# Task statement
Each line from the one containing "as (f' & sc'" through the last line of the material below is to be transcribed exactly, with nothing else included.

Start of Material provided

(** However the reads split the file, all of it is read. *)
Lemma read_all_spec inode data (s : S) fuel : ∀ off got,
  (∀ off buf, 0 ≤ off < zlen data → zlen buf = zlen data - off →
    ∃ n, 0 < n ≤ zlen buf ∧ inode_read inode off buf s = Done (n, zsplice buf 0 (zslice data off (off + n)), s)) →
  zlen data < 2 ^ 64 → 0 ≤ off ≤ zlen data → zlen got = zlen data → zlen data - off < Z.of_nat fuel →
  (∀ i, 0 ≤ i < off → zget got i = zget data i) →
  read_all fuel inode (zlen data) off got s = Done (data, s).
Proof.
  induction fuel as [|fuel IH]; intros off got Hrd Hl Ho Hg Hf Hpre; [lia|]. cbn [read_all].
  destruct (Z.ltb_spec off (zlen data)).
  - rewrite slice_Done by lia. cbn [mbind outcome_bind].
    destruct (Hrd off (zslice got off (zlen got))) as (n & Hn & ->); [lia|by rewrite zlen_zslice by lia; lia|].
    rewrite zlen_zslice in Hn by lia. cbn [mbind outcome_bind]. destruct (Z.eqb_spec n 0); [lia|].
    rewrite wrap_small by (split; lia).
    assert (zlen (zslice data off (off + n)) = n) as Hz by (rewrite zlen_zslice; lia).
    assert (zlen (zsplice (zslice got off (zlen got)) 0 (zslice data off (off + n))) = zlen got - off) as Hz'
      by (rewrite zlen_zsplice; [rewrite zlen_zslice; lia|lia|rewrite Hz, zlen_zslice; lia]).
    apply IH; [done|done|lia|by rewrite zlen_zsplice by lia|lia|]. intros i Hi. destruct (Z.lt_ge_cases i off).
    + rewrite zget_zsplice_out by lia. apply Hpre. lia.
    + rewrite zget_zsplice_in by lia. rewrite zget_zsplice_in by (rewrite ?zlen_zslice; lia). rewrite zget_zslice by lia. f_equal. lia.
  - replace got with data; [done|]. apply zlist_eq. intros i Hi. destruct (Z.lt_ge_cases i off).
    + symmetry. apply Hpre. lia.
    + by rewrite !zget_None by lia.
Qed.

(** A fresh user table starts as a good address space. *)
Lemma fresh_space_inv own (t0 t : PT) fa phys :
  pa_inv kpage own (mkPageAllocator t0 fa) → (∀ p, upage p → translate t p = None ∧ mappable t p) →
  space_inv (mkSpace t fa phys).
Proof.
  intros [Hok Hnd _ _] Hempty. split; [split; simpl in *; [done|done|..]|simpl..].
  - intros p f Hp. by rewrite (proj1 (Hempty p Hp)).
  - intros p q f Hp _ _. by rewrite (proj1 (Hempty p Hp)).
  - intros p f Hp. by rewrite (proj1 (Hempty p Hp)).
  - intros p Hp. apply (Hempty p Hp).
Qed.

(** With room for the stack, it is allocated. *)
Lemma kernel_stack_room own next t fa ks next' pa' :
  pa_inv kpage own (mkPageAllocator t fa) → 4 * 256 ≤ zlen (frames_left fa) →
  KSTACK_VA_START ≤ next → (PAGE_SIZE | next) → next + 1024 * 1024 ≤ KSTACK_VA_END →
  (∀ q, pages next 256 q → translate t q = None ∧ mappable t q) →
  alloc_kernel_stack (1024 * 1024) next (Some (mkPageAllocator t fa)) = Done (ks, next', pa') → is_Some ks.
Proof.
  intros Hi Hf Hn Hd He Hp E.
  destruct (alloc_kernel_stack_avail (D := λ _, True) 256 0 (pages next 256) next (mkPageAllocator t fa))
    as (pa1 & E1 & _); try (done || lia).
  - split; simpl; [eapply pa_inv_weaken; [|exact Hi]; tauto|lia|done|done].
  - change (Z.of_nat 256 * PAGE_SIZE) with (1024 * 1024) in E1. rewrite E1 in E. by simplify_eq.
Qed.

(** C4: Spawning an executable.  When the path names a well-formed ELF file (which
    may take several reads) whose segments lie apart in the lower half, and there
    are frames for the image, the call never panics.  It returns the next task id,
    and a new Ready task is last in the run queue, with console descriptors 0, 1, 2
    and an address space in which every byte of every segment is the one the
    file describes; or it is refused, scheduler and descriptors unchanged, which
    happens only without room for the 1 MiB kernel stack (no addresses below the
    end of the region of the stacks, no pages there that can be mapped, or too few
    frames).  When the scheduler first switches to it, its trampoline's
    assembly takes the CPU to user mode at the file's entry point, on the user
    stack, in that address space. *)
Theorem spawn_user_process_correct path parent_id (p : proc_sys PT N S) pml4 inode data h phs rq :
  spawn_ready path p pml4 inode data h phs → s_rq (ps_sched p) = Some rq →
  ∃ r p', spawn_user_process VirtAddr_new heap_fits create_mapper user_entry_trampoline mounts
            stdin stdout stderr path parent_id p = Done (r, p') ∧
    ((r = Err "spawn: OOM kernel stack" ∧ ¬ stack_room p (omap (described data) phs) ∧ ps_sched p' = ps_sched p ∧ ps_fds p' = ps_fds p) ∨
     let id := s_next_id (ps_sched p) in
     ∃ tcb l t fa,
       r = Ok id ∧ s_heap (ps_sched p) !! l = None ∧ s_heap (ps_sched p') !! l = Some tcb ∧
       t_id tcb = id ∧ t_state tcb = Ready ∧ t_parent_id tcb = parent_id ∧ t_pml4_frame tcb = Some pml4 ∧
       kstack_ok (t_kstack tcb) ∧ enters_user (t_context tcb) (e_entry h) USER_STACK_TOP pml4 ∧
       s_rq (ps_sched p') = Some (mkRunQueue (rq_queue rq ++ [l]) (rq_current rq) (rq_zombies rq)) ∧
       view (ps_fds p') id 0 = Some (mkOpenFile stdin 0) ∧
       view (ps_fds p') id 1 = Some (mkOpenFile stdout 0) ∧
       view (ps_fds p') id 2 = Some (mkOpenFile stderr 0) ∧
       ps_spaces p' !! pml4 = Some t ∧
       ∀ seg i, seg ∈ omap (described data) phs → 0 ≤ i < seg_size seg →
         vbyte (mkSpace t fa (ps_phys p')) (virtual_address seg + i) = zget (seg_data seg) i).
Proof.
  intros [Hlk Hsz Hrd Helf Hfits Husr Hap Hmem [Hks Hka] Hsc Hfd] Hrq.
  destruct Hmem as (pa & fs & active & Hpa & Hinv & Hfl & Hcnt & Hp0 & Hne & Hact & Hal).
  assert (0 < zlen data < 2 ^ 64) as Hlen.
  { destruct (ef_header _ _ _ Helf) as (_ & Hhl & _). pose proof (ef_len _ _ _ Helf).
    pose proof (ef_wf _ _ _ Helf) as (Hi & _). unfold encode_header in Hhl.
    rewrite zlen_app in Hhl. pose proof (zlen_nonneg (to_le 2 (e_type h) ++ to_le 2 (e_machine h))).
    match type of Hhl with context [zlen (?a ++ ?b)] => pose proof (zlen_nonneg (a ++ b)) end. lia. }
  unfold spawn_user_process. rewrite Hlk. cbn [mbind outcome_bind ps_store]. rewrite Hsz. cbn [mbind outcome_bind].
  destruct (Z.eqb_spec (zlen data) 0); [lia|].
  rewrite (read_all_spec _ _ _ _ 0 (zrep (zlen data) 0) Hrd); [|lia|lia|rewrite zlen_zrep; lia|lia|lia].
  cbn [mbind outcome_bind].
  rewrite (load_elf_described _ _ VirtAddr_canonical _ _ _ Helf Hfits).
  cbn [mbind outcome_bind ps_page_alloc ps_sched ps_tables]. rewrite Hpa.
  destruct (create_user_page_table_spec _ _ _ active pml4 fs (pai_ok _ _ _ Hinv) Hfl Hne Hact Hal)
    as (fa & table & tables & -> & Hfl' & Hadv & Htab & _ & Hlow & _).
  cbn [mbind outcome_bind segments entry_point ps_phys ps_spaces ps_kstack ps_store ps_fds].
  destruct pa as [t0 fa0]. cbn [pa_mapper pa_frame_alloc] in *.
  pose proof (pa_inv_advance _ _ _ _ _ Hinv Hadv) as Hinv1.
  pose proof (create_mapper_empty _ _ _ Htab Hlow) as Hempty.
  destruct (load_image_spec VirtAddr_new VirtAddr_canonical (omap (described data) phs)
    (mkSpace (create_mapper pml4 tables) fa (ps_phys p))) as (st & Hrun & Hst & Hleft & Hbytes & _);
    [by eapply fresh_space_inv|done|done|by unfold frames_count; simpl; rewrite Hfl'|apply Hempty|].
  rewrite Hrun. cbn [mbind outcome_bind]. apply load_image_advance in Hrun. simpl in Hrun.
  pose proof (pa_inv_advance _ _ _ _ _ Hinv1 Hrun) as Hinv2.
  destruct (alloc_kernel_stack_total _ (ps_kstack p) _ Hinv2 Hks Hka) as (ks & next & pa' & Eks & Hkok).
  rewrite Eks. cbn [mbind outcome_bind]. destruct ks as [kstack|].
  2: { eexists _, _; split; [done|]. left. split; [done|]. split; [|done]. intros (Hend & pa1 & Hpa1 & Hroom & Hpg).
       rewrite Hpa in Hpa1. injection Hpa1 as <-. cbn [pa_frame_alloc pa_mapper] in Hroom, Hpg. rewrite Hfl, zlen_cons in Hroom.
       unfold frames_count in Hleft. simpl in Hleft. rewrite Hfl' in Hleft. unfold zlen in Hroom.
       destruct (kernel_stack_room _ _ _ _ _ _ _ Hinv2 ltac:(unfold zlen; lia) (proj1 Hks) Hka Hend Hpg Eks) as [? ?]. done. }
  destruct (spawn_register_spec parent_id kstack (e_entry h) USER_STACK_TOP pml4 _ _ rq Hsc Hrq Hfd)
    as (f' & sc' & l & -> & Hl & Htcb & Hq & _ & Hv0 & Hv1 & Hv2).
  cbn [mbind outcome_bind]. eexists _, _. split; [done|]. right. eexists _, l, (sp_mapper st), (sp_frames st).
  cbn [ps_sched ps_fds ps_spaces ps_phys]. pose proof (spawn_context_enters kstack (e_entry h) USER_STACK_TOP pml4) as [? ?]; [auto..|].
  specialize (Hkok _ eq_refl). destruct Hkok as (? & ? & ?).
  split_and!; [done..|by rewrite lookup_insert_eq|]. by destruct st.
Qed.
End spawn_correct.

End of Material provided

# Answer space
    as (f' & sc' & l & -> & Hl & Htcb & Hq & _ & Hv0 & Hv1 & Hv2).
  cbn [mbind outcome_bind]. eexists _, _. split; [done|]. right. eexists _, l, (sp_mapper st), (sp_frames st).
  cbn [ps_sched ps_fds ps_spaces ps_phys]. pose proof (spawn_context_enters kstack (e_entry h) USER_STACK_TOP pml4) as [? ?]; [auto..|].
  specialize (Hkok _ eq_refl). destruct Hkok as (? & ? & ?).
  split_and!; [done..|by rewrite lookup_insert_eq|]. by destruct st.
Qed.
End spawn_correct.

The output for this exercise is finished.